Déclaration (non datée) à la Police Cantonale du Valais (entre le 20 et le 30 septembre 1947)

Archives fédérales suisses, AF, E 4320(B) 1991/243/133, dossier C.13.2383

 

Canton du Valais

Police Cantonale

Déclaration de DAUDET Georges Adrien Valentin, fils de Adrien et de Valentine Beauret, originaire de Chaillac/Indre (France), né le 11 mars 1902 à Chaillac, marié à Madeleine Brugnon, administrateur, dom. 181 rue Legendre, Paris 17ème

 

Je suis né le 11 mars 1902 à Chaillac/Indre (France). Mon père, décédé en 1933, exerçait la profession d’architecte. J’ai suivi mes classes primaires à Chaillac et mes études primaires supérieures à St-Benoît du Sault/Indre. Dès 1920, mes parents ne pouvant subvenir à mes besoins, j’ai suivi, par correspondance, des cours de conducteur de travaux publics et suis entré dans les entreprises, d’abord comme commis, puis conducteur de travaux et ingénieur-adjoint d’une société de produits Hydrofuges dénommée « La Callandrite », avenue de l’Opéra à Paris. J’ai exercé mon activité dans cette entreprise jusqu’en 1934. De 1934 à 1936, toujours comme conducteur de travaux, j’ai été engagé par la maison Desplat & Lefèvre dont le siège social est à proximité de la Madeleine à Paris.

C’est à partir de l’année 1936 que j’ai commencé à collaborer à la rédaction et à l’administration de journaux anti-communistes tels que « La Voix de l’Est Parisien » et « La Victoire ». C’est en 1938 que pour la première fois je suis entré en relations avec M. LAVAL. L’activité précitée a pris fin au début des hostilités, soit en août 1939.

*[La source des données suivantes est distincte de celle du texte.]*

(** X16. The attractor set is non-empty exactly when the row with the
    largest metric is an attractor; when no row is, the call returns the
    collection as it is, for every recognized mode and every strength. *)
Theorem attractors_nonempty_iff (metric : Row -> Q) (df : DataFrame) :
  (attractors_fl rnd metric df <> []
   <-> exists r, In r df /\ metric r = col_max (col metric df)
                 /\ lit rnd 0.7 < weight_of_fl rnd metric df r)
  /\ (forall mode strength,
        In (mode, metric) recognized_modes ->
        attractors_fl rnd metric df = [] ->
        apply_attraction_fl rnd fsum df mode strength = Ok df).
Proof.
  split; [split |].
  - intros Hne.
    destruct (attractors_fl rnd metric df) as [| r rows] eqn:EA;
      [congruence |].
    assert (Hr : In r (attractors_fl rnd metric df))
      by (rewrite EA; left; reflexivity).
    apply filter_In in Hr. destruct Hr as [Hin Hw]. apply Qltb_true in Hw.
    assert (Hcol : col metric df <> [])
      by (unfold col; destruct df; [destruct Hin | discriminate]).
    pose proof (col_max_in _ Hcol) as Hmax.
    unfold col in Hmax at 2. apply in_map_iff in Hmax.
    destruct Hmax as [rm [Erm Hrm]].
    exists rm. split; [exact Hrm |]. split; [exact Erm |].
    eapply Qlt_le_trans; [exact Hw |].
    apply weight_of_fl_mono. rewrite Erm.
    apply col_bounds. unfold col. apply in_map. exact Hin.
  - intros [r (Hin & _ & Hw)] Hempty.
    assert (HA : In r (attractors_fl rnd metric df)).
    { apply filter_In. split; [exact Hin |]. apply Qltb_true. exact Hw. }
    rewrite Hempty in HA. destruct HA.
  - intros mode strength Hin Hempty.
    pose proof (recognized_weight_column mode metric Hin) as Hmode.
    destruct (apply_attraction_fl_rowwise df mode strength metric Hmode)
      as [[_ Hout] | [HA _]]; [exact Hout | contradiction].
Qed.

End RoundedFacts.

(** ** The rounding of binary64

    [b64] has the properties that the facts above ask of a rounding, and
    the sum from left to right of positive numbers is positive. *)

(** *** Rounding to the nearest integer *)

Lemma Qfloor_bounds (q : Q) :
  inject_Z (Qfloor q) <= q /\ q < inject_Z (Qfloor q) + 1.
Proof.
  split; [apply Qfloor_le |].
  pose proof (Qlt_floor q) as H. rewrite inject_Z_plus in H. exact H.
Qed.

Lemma inject_Z_le (a b : Z) : inject_Z a <= inject_Z b -> (a <= b)%Z.
Proof. rewrite <- Zle_Qle. auto. Qed.

Lemma inject_Z_lt (a b : Z) : inject_Z a < inject_Z b -> (a < b)%Z.
Proof. rewrite <- Zlt_Qlt. auto. Qed.

Lemma rne_near (q : Q) :
  (Qfloor q <= rne q <= Qfloor q + 1)%Z.
Proof.
  unfold rne.
  destruct (Qltb _ _); [lia |].
  destruct (Qltb _ _); [lia |].
  destruct (Z.even _); lia.
Qed.

Lemma rne_mono (a b : Q) : a <= b -> (rne a <= rne b)%Z.
Proof.
  intros Hab.
  pose proof (Qfloor_resp_le _ _ Hab) as Hf.
  destruct (Z.eq_dec (Qfloor a) (Qfloor b)) as [E | E].
  - unfold rne. rewrite E.
    destruct (Qltb (a - inject_Z (Qfloor b)) (1 # 2)) eqn:A1;
      [apply Qltb_true in A1 | apply Qltb_false in A1];
    (destruct (Qltb (1 # 2) (a - inject_Z (Qfloor b))) eqn:A2;
      [apply Qltb_true in A2 | apply Qltb_false in A2]);
    (destruct (Qltb (b - inject_Z (Qfloor b)) (1 # 2)) eqn:B1;
      [apply Qltb_true in B1 | apply Qltb_false in B1]);
    (destruct (Qltb (1 # 2) (b - inject_Z (Qfloor b))) eqn:B2;
      [apply Qltb_true in B2 | apply Qltb_false in B2]);
    destruct (Z.even (Qfloor b)); try lia; exfalso; lra.
  - pose proof (rne_near a). pose proof (rne_near b). lia.
Qed.

Lemma rne_compat (a b : Q) : a == b -> rne a = rne b.
Proof.
  intros H. apply Z.le_antisymm; apply rne_mono; lra.
Qed.

Lemma rne_Z (z : Z) : rne (inject_Z z) = z.
Proof.
  unfold rne. rewrite Qfloor_Z.
  assert (E : Qltb (inject_Z z - inject_Z z) (1 # 2) = true)
    by (apply Qltb_true; lra).
  rewrite E. reflexivity.
Qed.

Lemma even_opp_pred (f : Z) : Z.even (- f - 1) = negb (Z.even f).
Proof.
  rewrite Z.even_sub, Z.even_opp. simpl. destruct (Z.even f); reflexivity.
Qed.

Lemma rne_opp (q : Q) : rne (- q) = (- rne q)%Z.
Proof.
  destruct (Qfloor_bounds q) as [F1 F2].
  destruct (Qfloor_bounds (- q)) as [G1 G2].
  assert (Hg1 : (Qfloor (- q) <= - Qfloor q)%Z).
  { apply inject_Z_le. rewrite inject_Z_opp. lra. }
  assert (Hg2 : (- Qfloor q - 1 <= Qfloor (- q))%Z).
  { assert ((- Qfloor q - 1 < Qfloor (- q) + 1)%Z); [| lia].
    apply inject_Z_lt.
    unfold Z.sub. rewrite !inject_Z_plus, !inject_Z_opp.
    change (inject_Z 1) with 1. lra. }
  destruct (Z.eq_dec (Qfloor (- q)) (- Qfloor q)) as [E | E].
  - unfold rne. rewrite E. rewrite inject_Z_opp.
    assert (A : Qltb (- q - - inject_Z (Qfloor q)) (1 # 2) = true).
    { apply Qltb_true. rewrite E, inject_Z_opp in G1. lra. }
    assert (B : Qltb (q - inject_Z (Qfloor q)) (1 # 2) = true).
    { apply Qltb_true. rewrite E, inject_Z_opp in G1. lra. }
    rewrite A, B. reflexivity.
  - assert (E' : Qfloor (- q) = (- Qfloor q - 1)%Z) by lia.
    unfold rne. rewrite E', even_opp_pred.
    unfold Z.sub. rewrite !inject_Z_plus, !inject_Z_opp.
    change (inject_Z 1) with 1.
    destruct (Qltb (q - inject_Z (Qfloor q)) (1 # 2)) eqn:A1;
      [apply Qltb_true in A1 | apply Qltb_false in A1];
    (destruct (Qltb (1 # 2) (q - inject_Z (Qfloor q))) eqn:A2;
      [apply Qltb_true in A2 | apply Qltb_false in A2]);
    (destruct (Qltb (- q - (- inject_Z (Qfloor q) + - (1))) (1 # 2)) eqn:B1;
      [apply Qltb_true in B1 | apply Qltb_false in B1]);
    (destruct (Qltb (1 # 2) (- q - (- inject_Z (Qfloor q) + - (1)))) eqn:B2;
      [apply Qltb_true in B2 | apply Qltb_false in B2]);
    destruct (Z.even (Qfloor q)); simpl negb; cbv iota; try lia;
      exfalso; try lra.
    all: rewrite E', inject_Z_plus, inject_Z_opp in G1;
         unfold Z.sub in G1; rewrite ?inject_Z_plus, ?inject_Z_opp in G1;
         try lra.
Qed.

(** *** Powers of two *)

Lemma pow2_pos (e : Z) : 0 < 2 ^ e.
Proof. apply Qpower_0_lt. reflexivity. Qed.

Lemma pow2_add (a b : Z) : 2 ^ (a + b) == 2 ^ a * 2 ^ b.
Proof. apply Qpower_plus. discriminate. Qed.

Lemma pow2_le (a b : Z) : (a <= b)%Z -> 2 ^ a <= 2 ^ b.
Proof. intros H. apply Qpower_le_compat_l; [exact H | discriminate]. Qed.

Lemma pow2_inject (n : Z) : (0 <= n)%Z -> inject_Z (2 ^ n) == 2 ^ n.
Proof. intros H. apply (Zpower_Qpower 2 n H). Qed.

Lemma pow2_div (a e : Z) : 2 ^ a / 2 ^ e == 2 ^ (a - e).
Proof. symmetry. apply Qpower_minus. discriminate. Qed.

(** *** The binary exponent *)

Lemma log2_bounds (n : Z) :
  (0 < n)%Z ->
  2 ^ Z.log2 n <= inject_Z n /\ inject_Z n < 2 ^ (Z.log2 n + 1).
Proof.
  intros Hn. destruct (Z.log2_spec n Hn) as [L U].
  pose proof (Z.log2_nonneg n) as H0.
  split.
  - rewrite <- pow2_inject by exact H0. rewrite <- Zle_Qle. exact L.
  - rewrite <- pow2_inject by lia. rewrite <- Zlt_Qlt. exact U.
Qed.

Lemma flog2_spec (q : Q) :
  0 < q -> 2 ^ flog2 q <= q /\ q < 2 ^ (flog2 q + 1).
Proof.
  intros Hq.
  assert (Hn : (0 < Qnum q)%Z).
  { destruct q as [n d]. unfold Qlt in Hq. simpl in *. lia. }
  destruct (log2_bounds (Qnum q) Hn) as [N1 N2].
  destruct (log2_bounds (Zpos (Qden q)) eq_refl) as [D1 D2].
  assert (HD : 0 < inject_Z (Zpos (Qden q))) by reflexivity.
  assert (Eq : q * inject_Z (Zpos (Qden q)) == inject_Z (Qnum q)).
  { destruct q as [n d]. unfold Qeq. simpl.
    rewrite Pos.mul_1_r. ring. }
  set (ln := Z.log2 (Qnum q)) in *.
  set (ld := Z.log2 (Zpos (Qden q))) in *.
  set (D := inject_Z (Zpos (Qden q))) in *.
  set (N := inject_Z (Qnum q)) in *.
  assert (Up : q < 2 ^ (ln - ld + 1)).
  { apply (Qmult_lt_r _ _ D HD). rewrite Eq.
    apply Qlt_le_trans with (2 ^ (ln + 1)); [exact N2 |].
    replace (ln + 1)%Z with ((ln - ld + 1) + ld)%Z by lia.
    rewrite pow2_add.
    apply Qmult_le_l; [apply pow2_pos | exact D1]. }
  assert (Lo : 2 ^ (ln - ld - 1) < q).
  { apply (Qmult_lt_r _ _ D HD). rewrite Eq.
    apply Qlt_le_trans with (2 ^ ln); [| exact N1].
    replace ln with ((ln - ld - 1) + (ld + 1))%Z at 2 by lia.
    rewrite pow2_add.
    apply Qmult_lt_l; [apply pow2_pos | exact D2]. }
  unfold flog2. fold ln ld.
  destruct (Qle_bool (2 ^ (ln - ld)) q) eqn:E.
  - apply Qle_bool_iff in E. split; [exact E | exact Up].
  - apply Qle_bool_false in E.
    replace (ln - ld - 1 + 1)%Z with (ln - ld)%Z by lia.
    split; [apply Qlt_le_weak; exact Lo | exact E].
Qed.

Lemma flog2_unique (q : Q) (j : Z) :
  2 ^ j <= q -> q < 2 ^ (j + 1) -> flog2 q = j.
Proof.
  intros L U.
  assert (Hq : 0 < q) by (pose proof (pow2_pos j); lra).
  destruct (flog2_spec q Hq) as [L' U'].
  destruct (Z.lt_trichotomy (flog2 q) j) as [H | [H | H]]; [| exact H |].
  - pose proof (pow2_le (flog2 q + 1) j ltac:(lia)). lra.
  - pose proof (pow2_le (j + 1) (flog2 q) ltac:(lia)). lra.
Qed.

Lemma flog2_mono (a b : Q) : 0 < a -> a <= b -> (flog2 a <= flog2 b)%Z.
Proof.
  intros Ha Hab.
  destruct (flog2_spec a Ha) as [La Ua].
  destruct (flog2_spec b ltac:(lra)) as [Lb Ub].
  destruct (Z_le_gt_dec (flog2 a) (flog2 b)) as [H | H]; [exact H |].
  pose proof (pow2_le (flog2 b + 1) (flog2 a) ltac:(lia)). lra.
Qed.

Lemma flog2_compat (a b : Q) : 0 < a -> a == b -> flog2 a = flog2 b.
Proof.
  intros Ha E. apply Z.le_antisymm; apply flog2_mono; lra.
Qed.

(** *** Rounding a positive number *)

Lemma scaled_range (q : Q) :
  0 < q ->
  2 ^ 52 <= q / 2 ^ (flog2 q - 52) /\ q / 2 ^ (flog2 q - 52) < 2 ^ 53.
Proof.
  intros Hq. destruct (flog2_spec q Hq) as [L U].
  pose proof (pow2_pos (flog2 q - 52)) as Hp.
  split.
  - apply Qle_shift_div_l; [exact Hp |].
    rewrite <- pow2_add.
    replace (52 + (flog2 q - 52))%Z with (flog2 q) by lia. exact L.
  - apply Qlt_shift_div_r; [exact Hp |].
    rewrite <- pow2_add.
    replace (53 + (flog2 q - 52))%Z with (flog2 q + 1)%Z by lia. exact U.
Qed.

J’ai mobilisé à St-Cloud au 61ème groupe autonome d’artillerie, compagnie du capitaine Aucher. J’ai été démobilisé vers le 15 août 1940 à Mauléon/Basses-Pyrénées. J’ai regagné Paris le 15 août de la même année.

Vu la situation, j’ai eu beaucoup de peine à me reprocurer du travail. Ce n’est que le 1er décembre 1940 que j’ai été engagé, comme administrateur, du journal quotidien « La France », dirigé par M. Fontenoix, alors journaliste. Il s’agissait d’un journal collaborationniste modéré. J’ai occupé cette place jusqu’au 1er novembre 1941. En mai 1941, à la demande de M. LAVAL, j’ai accepté le titre de directeur général (fonctions administratives seulement) du nouveau journal « La France socialiste », journal républicain destiné à ce moment-là à donner des informations pures, sans commentaires, à l’exclusion de toute politique pro-nazie. Peu de jours après les débuts de l’apparition de ce journal, sur la pression des autorités allemandes pour autant que je le sache, il a été désigné un directeur politique dénommé René Château, ancien député. En 1943, ce dernier a été remplacé par M. Hubert Lagardelle, ancien Ministre du Travail sous le Cabinet LAVAL. J’ai occupé les fonctions citées plus haut jusqu’à la Libération de la France.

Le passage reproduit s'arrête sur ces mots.